Neo-Paleography: Analysing Ancient Handwritings in the Digital Age Basel 27-29 January 2020

As part of D-scribes project, the International Conference Neo-Paleography: Analysing Ancient Handwritings in the Digital Age will be held in Basel between January 27 and 29, 2020. This conference will gather specialists of Egyptian, Hebrew, Greek, Latin and Coptic Manuscripts and combine traditional paleographic analyses to the most recent computerized approaches.

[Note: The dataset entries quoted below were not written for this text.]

Lemma fill_volume_spec spec t :
  runs (fill_volume spec) t (Returned 0) ->
  exists t1 t2, t = t1 ++ t2 /\ volume_after t1 ∅ = first_halves spec /\ volume_after t2 (first_halves spec) = corpus spec.
Proof.
  intros H. unfold fill_volume in H.
  apply pbind_runs in H as [(w & _ & ?)|(r & t1 & t2 & -> & H1 & H)]; [done|].
  apply pbind_runs in H as [(w & _ & ?)|(r2 & t3 & t4 & -> & H2 & H)]; [done|].
  apply runs_inv in H as (unmounted & t5 & -> & H). apply runs_inv in H as [-> [= Hr]].
  destruct (Z.eqb_spec r2 0) as [->|Hr2]; [|done].
  destruct (Z.eqb_spec r 0) as [->|Hr0]; cbn [negb] in H2; [|apply runs_inv in H2 as [_ [= ?]]; done].
  apply (create_files_spec (fun _ => 0)) in H1; [|done|done].
  apply write_halves_spec in H2 as (h1 & h2 & -> & Hh1 & Hh2).
  change (partial_corpus 0 (fun _ => 0)) with (∅ : volume) in H1.
  exists (t1 ++ h1), (h2 ++ [Event VUnmount unmounted]). rewrite !volume_after_app, H1, <- !app_assoc. by split_and!.
Qed.

Lemma create_on_spec spec bytes t m :
  runs (create_on spec bytes) t (Returned 0) ->
  sized spec bytes = true /\
  exists t1 t2, t = t1 ++ t2 /\ volume_after t1 m = first_halves spec /\ volume_after t2 (first_halves spec) = corpus spec.
Proof.
  intros H. unfold create_on in H. destruct (sized spec bytes); cbn [negb] in H; [|by apply runs_inv in H as [_ ?]].
  split; [done|]. apply runs_inv in H as (stop & t1 & -> & H). cbn [pbind] in H.
  destruct stop; [by apply runs_inv in H as [_ ?]|].
  apply pbind_runs in H as [(w & _ & ?)|(cleared & t2 & t3 & -> & _ & H)]; [done|].
  destruct cleared; cbn [negb] in H; [|by apply runs_inv in H as [_ ?]].
  apply runs_inv in H as (formatted & t4 & -> & H). cbn [pbind] in H.
  destruct (Z.eqb_spec formatted 0) as [->|]; cbn [negb] in H; [|by apply runs_inv in H as [_ ?]].
  apply runs_inv in H as (mounted & t5 & -> & H). cbn [pbind] in H.
  destruct (Z.eqb_spec mounted 0) as [->|]; cbn [negb] in H; [|by apply runs_inv in H as [_ ?]].
  apply fill_volume_spec in H as (h1 & h2 & -> & H1 & H2).
  exists (Event StopRequested false :: t2 ++ Event (VFormat bytes (fixture_unit spec)) 0 :: Event (VMount bytes timestamp_io) 0 :: h1), h2.
  split; [by rewrite <- !app_comm_cons, <- app_assoc|]. split; [|done].
  cbn [volume_after volume_effect]. rewrite volume_after_app. exact H1.
Qed.

(** The module is asked for its table, then the target is opened. *)
Lemma call_module_runs spec caller t :
  runs (call_module spec caller) t (Returned 0) ->
  exists format filename symbol t', module_of spec = Some (format, filename, symbol) /\
    t = Event (ModuleCall format filename symbol) true :: t' /\ runs caller t' (Returned 0).
Proof.
  unfold call_module. destruct (module_of spec) as [[[format filename] symbol]|]; intros H; [|by apply runs_inv in H as [_ ?]].
  apply runs_inv in H as (loaded & t' & -> & H). cbn [pbind] in H. destruct loaded; [|by apply runs_inv in H as [_ ?]].
  by exists format, filename, symbol, t'.
Qed.

Lemma interface_runs {A} spec (k : option (module_api * module_api) -> fat A) t o :
  runs (pbind (interface spec) k) t o ->
  exists api ev t', t = ev :: t' /\ runs (k api) t' o /\ (forall m, volume_after [ev] m = m).
Proof.
  unfold interface. destruct (is_exfat spec); intros H; cbn [pbind call] in H; apply runs_inv in H as (x & t' & -> & H);
    eexists _, _, t'; (split; [reflexivity|]); (split; [exact H|done]).
Qed.

Lemma raw_fat_create_runs spec path t :
  runs (ldtm_raw_fat (Some spec) (Some path) true) t (Returned 0) ->
  exists pre bytes body, t = pre ++ Event (OpenTarget path true) (Some bytes) :: body ++ [Event CloseTarget tt] /\
    length pre = 2%nat /\ runs (create_on spec bytes) body (Returned 0).
Proof.
  intros H. apply call_module_runs in H as (format & filename & symbol & t' & _ & -> & H).
  apply interface_runs in H as (api & ev & t2 & -> & H & _).
  destruct api as [api|]; [|by apply runs_inv in H as [_ ?]].
  apply runs_inv in H as (opened & t3 & -> & H). cbn [pbind] in H.
  destruct opened as [bytes|]; [|by apply runs_inv in H as [_ ?]].
  apply pbind_runs in H as [(w & _ & ?)|(r & t4 & t5 & -> & H4 & H)]; [done|].
  apply runs_inv in H as ([] & t6 & -> & H). apply runs_inv in H as [-> [= <-]].
  exists [Event (ModuleCall format filename symbol) true; ev], bytes, t4. by repeat split.
Qed.

(** *** Lemmas: verification *)

(** The [count] bytes of a content from [at_] on. *)
Definition slice (at_ count : Z) (c : list Z) : list Z := take (Z.to_nat count) (drop (Z.to_nat at_) c).

Definition entry_describes (entry : fatfs_entry) (c : list Z) : Prop :=
  fe_bytes entry = Z.of_nat (length c) /\ is_directory entry = false.

(** The answers of an engine that reads the volume [m], whose root directory lists
    its files in the order of [listing]. *)
Definition engine_reads (m : volume) (listing : list string) {X} (e : fatE X) : X -> Prop :=
  match e in fatE X return X -> Prop with
  | VStat name => fun x =>
      match m !! name with Some c => fst x = 0 /\ entry_describes (snd x) c | None => fst x <> 0 end
  | VRead name at_ count => fun x =>
      match m !! name with
      | Some c => at_ + count <= Z.of_nat (length c) -> x = (0, slice at_ count c)
      | None => fst x <> 0
      end
  | VDirectoryEntry _ index => fun x =>
      match listing !! index with
      | Some name => fst x = 0 /\ fe_name (snd x) = name /\ entry_describes (snd x) (default [] (m !! name))
      | None => fst x = 1
      end
  | _ => fun _ => True
  end.

(** The rest of the answers, when nothing goes wrong. *)
Definition serves (spec : LdtmFilesystemSpec) {X} (e : fatE X) : X -> Prop :=
  match e in fatE X return X -> Prop with
  | ModuleCall _ _ _ => fun x => x = true
  | EntryV4 => fun x => exists v4 v3, fatfs_interface spec x = Some (v4, v3) /\ readable v3 = true
  | EntryV5 => fun x => exists v4 v3, fatfs_interface spec (exfat_compat x) = Some (v4, v3) /\ readable v3 = true
  | OpenTarget _ _ => fun x => exists bytes, x = Some bytes /\ sized spec bytes = true
  | StopRequested => fun x => x = false
  | VMount _ _ | VUnmount => fun x => x = 0
  | _ => fun _ => True
  end.

Definition all_events (P : forall X, fatE X -> X -> Prop) (t : list (event fatE)) : Prop :=
  Forall (fun ev => match ev with Event e x => P _ e x end) t.

Lemma all_events_cons (P : forall X, fatE X -> X -> Prop) X (e : fatE X) x t :
  all_events P (Event e x :: t) -> P X e x /\ all_events P t.
Proof. intros H. by inversion H. Qed.

Lemma all_events_app P t1 t2 : all_events P (t1 ++ t2) -> all_events P t1 /\ all_events P t2.
Proof. apply Forall_app. Qed.

Lemma corpus_slice file at_ count n :
  0 <= at_ -> 0 <= count -> at_ + count <= n <= 62914560 ->
  slice at_ count (corpus_prefix file n) = ldtm_raw_payload count file at_.
Proof.
  intros Ha Hc Hn. rewrite raw_payload_spec by lia. unfold slice, corpus_prefix.
  replace (seqZ 0 n) with (seqZ 0 at_ ++ seqZ at_ count ++ seqZ (at_ + count) (n - (at_ + count))).
  - rewrite !map_app, drop_app_length', take_app_length'; [done|rewrite length_map, length_seqZ; lia..].
  - rewrite <- seqZ_app, <- (Z.add_0_l at_) at 1 by lia. rewrite <- seqZ_app by lia. f_equal. lia.
Qed.

Lemma length_corpus_prefix file n : 0 <= n -> Z.of_nat (length (corpus_prefix file n)) = n.
Proof. intros H. unfold corpus_prefix. rewrite length_map, length_seqZ. lia. Qed.

Lemma corpus_prefix_app file at_ n :
  0 <= at_ -> 0 <= n -> at_ + n <= 62914560 ->
  corpus_prefix file (at_ + n) = corpus_prefix file at_ ++ ldtm_raw_payload n file at_.
Proof.
  intros Ha Hn Hl. rewrite raw_payload_spec by lia. unfold corpus_prefix. rewrite <- map_app. f_equal.
  rewrite <- (Z.add_0_l at_) at 2. apply seqZ_app; lia.
Qed.

Section Reading.
  Context (spec : LdtmFilesystemSpec) (m : volume) (listing : list string).
  Context (Hlisting : listing ≡ₚ elements (dom m)).

  #[local] Abbreviation honest := (all_events (@engine_reads m listing)).

Lemma listed name : name ∈ listing <-> exists c, m !! name = Some c.
Proof. rewrite Hlisting, elem_of_elements, elem_of_dom. done. Qed.

Lemma listing_nodup : NoDup listing.
Proof. rewrite Hlisting. apply NoDup_elements. Qed.

(** The files seen so far are the listing so far. *)
Definition listing_seen (index : nat) (seen : list nat) : Prop :=
  take index listing = map ldtm_raw_name (rev seen) /\ length seen = index /\
  Forall (fun file => (file < LDTM_RAW_FILES)%nat) seen.

Lemma listing_seen_next index seen file :
  listing_seen index seen -> listing !! index = Some (ldtm_raw_name file) -> (file < LDTM_RAW_FILES)%nat ->
  listing_seen (S index) (file :: seen).
Proof.
  intros (Ht & Hl & Hs) Hi Hf. split; [|split; [simpl; by rewrite Hl|by constructor]].
  rewrite (take_S_r _ _ _ Hi), Ht. simpl. by rewrite map_app.
Qed.

Lemma list_files_sound n index seen t seen' :
  listing_seen index seen -> honest t -> runs (list_files spec n index seen) t (Returned (Some seen')) ->
  listing_seen (index + n) seen' /\ length listing = (index + n)%nat.
Proof.
  revert index seen t. induction n as [|n IH]; intros index seen t Hs Ht H; cbn [list_files] in H;
    apply runs_inv in H as ([status entry] & t' & -> & H); cbn [pbind] in H;
    apply all_events_cons in Ht as [Ha Ht]; cbn [engine_reads fst snd] in Ha.
  - destruct (Z.eqb_spec status 1) as [->|]; apply runs_inv in H as [_ [= <-]]. rewrite Nat.add_0_r. split; [done|].
    destruct (listing !! index) as [name|] eqn:E; [by destruct Ha|]. apply lookup_ge_None in E.
    destruct Hs as (Htake & Hlen & _). apply (f_equal length) in Htake.
    rewrite length_take, length_map, length_rev in Htake. lia.
  - destruct (Z.eqb_spec status 0) as [->|]; cbn [negb] in H; [|by apply runs_inv in H as [_ ?]].
    set (file := ldtm_raw_name_index (fe_name entry)) in *.
    destruct (_ || _) eqn:Hg in H; [by apply runs_inv in H as [_ ?]|]. breflect.
    destruct (listing !! index) as [name|] eqn:E; [|done]. destruct Ha as (_ & <- & _).
    destruct (raw_name_index_from_sound _ _ _ _ (eq_refl file)) as [Hf Hname]; [lia|].
    rewrite <- Nat.add_succ_comm. eapply (IH (S index)); [|exact Ht|exact H].
    apply listing_seen_next; [done| |lia]. by rewrite E, Hname.
Qed.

Please find the program below, also available along with the abstracts on the project website: https://d-scribes.philhist.unibas.ch/en/events-179/neo-paleography-conference/

Presentations will be recorded and made available soon after the conference. To be sure to be informed of the release, do not hesitate to subscribe to d-scribes mailing list: https://d-scribes.philhist.unibas.ch/en/mailing-list/

Entrance is free, for logistic reasons, please notify your interest to attend via email to i.marthot-santaniello@unibas.ch

Looking forward to possibly welcoming you to this event,

All the best
Isabelle Marthot-Santaniello
PI D-scribes project

 

Neo-Paleography: Analysing Ancient Handwritings in the Digital Age

Basel 27-29 January 2020

 

Kollegienhaus, Regenzzimmer 111, Petersplatz 1, 4001 Basel

 

Monday 27 January

14:00 Welcome

14:15 Nachum Dershowitz, Adiel Ben-Shalom in abs., Lior Wolf in abs. (Tel Aviv): Computerized Paleography: Tools for Historical Manuscripts

14:45 Mladen Popović, Lambert Schomaker, Maruf Dhali (Groningen): Digital Palaeography of the Dead Sea Scrolls for Dating Undated Manuscripts

15:15 Gemma Hayes, Maruf Dhali (Groningen): Identifying Dead Sea Scribes: A Digital Palaeographic Approach

15:45 Discussion

16:00 Coffee break

16:30 Vinodh Rajan Sampath (Hamburg): Script Analyzer: A Tool for Quantitative Paleography

17:00 Timo Korkiakangas (Helsinki): Quantifying Medieval Latin handwriting with Script Analyzer  

17:30 Elena Nieddu, Serena Ammirati in abs. (Roma): IN CODICE RATIO: a gateway to paleographical thesauri

18:00 Discussion

 

Tuesday 28 January

9:00 Peter Stokes (Paris): (Still) Describing Handwriting: With Archetype and Beyond

9:30 Simona Stoyanova (Nottingham): The Python in the letterbox – epigraphic palaeography with Archetype

10:00 Lorenzo Sardone (San Marino): For a Palaeography of Demosthenic Papyri

10:30 Discussion

10.45 Coffee break

11:00 Yasmine Amory (Ghent): More than a simple intuition. Towards a categorisation of palaeographical features

11:30 Loreleï Vanderheyden (Heidelberg): How to unmask a digraph scribe? Apollos’ Greek and Coptic styles in the Aphrodito Byzantine Archive

12:00  Discussion

12:30 Lunch

 

14:00 Anne Boud’hors (Paris): Identifying hands and styles in the Coptic papyri from Edfu (Papas' archive)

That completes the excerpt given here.